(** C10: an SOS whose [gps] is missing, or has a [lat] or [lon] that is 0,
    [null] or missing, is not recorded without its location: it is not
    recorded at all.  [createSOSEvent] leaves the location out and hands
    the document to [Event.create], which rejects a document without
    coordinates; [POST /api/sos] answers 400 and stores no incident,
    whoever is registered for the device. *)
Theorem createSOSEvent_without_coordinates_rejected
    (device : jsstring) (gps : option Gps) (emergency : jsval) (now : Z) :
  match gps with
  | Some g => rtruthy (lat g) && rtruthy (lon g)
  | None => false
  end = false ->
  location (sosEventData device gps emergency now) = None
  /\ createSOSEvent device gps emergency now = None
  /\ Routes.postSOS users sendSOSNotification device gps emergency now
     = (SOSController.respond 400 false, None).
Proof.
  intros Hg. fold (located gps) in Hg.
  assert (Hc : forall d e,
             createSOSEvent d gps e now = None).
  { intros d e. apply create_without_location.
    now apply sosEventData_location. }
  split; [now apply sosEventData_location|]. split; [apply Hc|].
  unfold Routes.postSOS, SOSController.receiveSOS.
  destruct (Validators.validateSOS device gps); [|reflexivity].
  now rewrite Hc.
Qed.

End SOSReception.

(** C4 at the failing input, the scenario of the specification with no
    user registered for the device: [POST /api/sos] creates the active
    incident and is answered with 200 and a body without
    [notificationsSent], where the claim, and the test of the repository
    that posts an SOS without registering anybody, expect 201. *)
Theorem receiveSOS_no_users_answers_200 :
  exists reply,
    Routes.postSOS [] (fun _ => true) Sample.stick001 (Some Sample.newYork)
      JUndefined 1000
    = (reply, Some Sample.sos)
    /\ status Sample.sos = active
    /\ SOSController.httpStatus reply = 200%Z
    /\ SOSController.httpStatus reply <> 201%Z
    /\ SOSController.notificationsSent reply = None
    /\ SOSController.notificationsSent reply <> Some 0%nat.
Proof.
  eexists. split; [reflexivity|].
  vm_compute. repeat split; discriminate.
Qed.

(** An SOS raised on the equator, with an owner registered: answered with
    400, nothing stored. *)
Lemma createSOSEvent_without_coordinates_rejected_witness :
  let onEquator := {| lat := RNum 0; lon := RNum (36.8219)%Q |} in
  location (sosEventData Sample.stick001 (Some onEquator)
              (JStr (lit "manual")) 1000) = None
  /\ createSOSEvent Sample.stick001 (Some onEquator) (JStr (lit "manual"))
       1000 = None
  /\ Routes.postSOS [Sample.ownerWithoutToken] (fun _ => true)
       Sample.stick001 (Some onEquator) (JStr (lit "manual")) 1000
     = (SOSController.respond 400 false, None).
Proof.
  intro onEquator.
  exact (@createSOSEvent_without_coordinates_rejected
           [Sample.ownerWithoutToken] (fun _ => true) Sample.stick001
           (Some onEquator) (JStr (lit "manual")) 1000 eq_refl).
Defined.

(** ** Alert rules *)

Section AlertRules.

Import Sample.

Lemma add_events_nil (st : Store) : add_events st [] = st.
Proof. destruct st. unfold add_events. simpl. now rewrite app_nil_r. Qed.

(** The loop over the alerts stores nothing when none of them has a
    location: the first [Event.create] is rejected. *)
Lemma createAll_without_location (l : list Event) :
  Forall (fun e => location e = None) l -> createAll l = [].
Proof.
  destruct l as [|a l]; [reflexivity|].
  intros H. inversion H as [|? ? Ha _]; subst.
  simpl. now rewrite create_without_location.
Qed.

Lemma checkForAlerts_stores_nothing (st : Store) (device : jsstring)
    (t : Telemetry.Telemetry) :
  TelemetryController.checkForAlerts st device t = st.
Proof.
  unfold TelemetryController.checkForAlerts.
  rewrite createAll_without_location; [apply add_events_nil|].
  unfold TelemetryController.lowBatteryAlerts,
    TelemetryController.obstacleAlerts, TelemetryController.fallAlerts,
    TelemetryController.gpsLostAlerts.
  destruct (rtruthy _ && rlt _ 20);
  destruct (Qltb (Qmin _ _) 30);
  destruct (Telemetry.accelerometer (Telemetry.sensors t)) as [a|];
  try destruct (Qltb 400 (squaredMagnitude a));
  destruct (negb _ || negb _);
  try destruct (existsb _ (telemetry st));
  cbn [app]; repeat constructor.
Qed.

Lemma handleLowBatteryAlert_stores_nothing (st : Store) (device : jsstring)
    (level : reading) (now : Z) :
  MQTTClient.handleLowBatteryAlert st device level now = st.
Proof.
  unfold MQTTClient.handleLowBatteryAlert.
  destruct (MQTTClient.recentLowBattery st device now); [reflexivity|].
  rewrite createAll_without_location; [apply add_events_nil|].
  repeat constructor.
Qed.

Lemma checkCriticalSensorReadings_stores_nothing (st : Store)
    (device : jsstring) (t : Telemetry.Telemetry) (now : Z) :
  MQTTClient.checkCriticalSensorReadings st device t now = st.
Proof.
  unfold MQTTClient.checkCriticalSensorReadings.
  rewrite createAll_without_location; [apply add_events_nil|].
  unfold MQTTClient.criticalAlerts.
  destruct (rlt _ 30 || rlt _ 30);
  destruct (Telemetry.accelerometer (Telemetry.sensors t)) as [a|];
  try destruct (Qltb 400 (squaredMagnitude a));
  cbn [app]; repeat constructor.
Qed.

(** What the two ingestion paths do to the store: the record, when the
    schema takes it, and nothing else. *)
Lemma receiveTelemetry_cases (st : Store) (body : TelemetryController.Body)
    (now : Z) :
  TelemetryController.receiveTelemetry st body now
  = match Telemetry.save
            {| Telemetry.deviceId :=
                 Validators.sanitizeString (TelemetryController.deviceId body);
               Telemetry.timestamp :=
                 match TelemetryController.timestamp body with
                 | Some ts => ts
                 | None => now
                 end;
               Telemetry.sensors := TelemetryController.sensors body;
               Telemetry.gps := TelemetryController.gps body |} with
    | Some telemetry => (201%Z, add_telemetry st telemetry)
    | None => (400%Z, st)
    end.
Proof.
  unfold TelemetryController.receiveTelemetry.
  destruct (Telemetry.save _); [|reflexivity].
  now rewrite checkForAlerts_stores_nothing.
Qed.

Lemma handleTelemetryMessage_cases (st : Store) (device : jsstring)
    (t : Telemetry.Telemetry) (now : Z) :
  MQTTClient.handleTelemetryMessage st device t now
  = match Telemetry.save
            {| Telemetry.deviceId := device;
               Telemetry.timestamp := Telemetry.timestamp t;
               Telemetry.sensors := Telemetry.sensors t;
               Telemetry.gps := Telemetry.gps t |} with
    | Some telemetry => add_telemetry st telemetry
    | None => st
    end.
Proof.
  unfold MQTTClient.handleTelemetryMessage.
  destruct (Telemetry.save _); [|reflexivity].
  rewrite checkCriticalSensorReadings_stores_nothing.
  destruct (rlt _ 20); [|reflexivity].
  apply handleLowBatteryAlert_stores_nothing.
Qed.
#####
> **Assigned task**
The answer should consist of the lines from the first line of the entries through the line with "match gps with", copied exactly.

> **Final answer**
(** C10: an SOS whose [gps] is missing, or has a [lat] or [lon] that is 0,
    [null] or missing, is not recorded without its location: it is not
    recorded at all.  [createSOSEvent] leaves the location out and hands
    the document to [Event.create], which rejects a document without
    coordinates; [POST /api/sos] answers 400 and stores no incident,
    whoever is registered for the device. *)
Theorem createSOSEvent_without_coordinates_rejected
    (device : jsstring) (gps : option Gps) (emergency : jsval) (now : Z) :
  match gps with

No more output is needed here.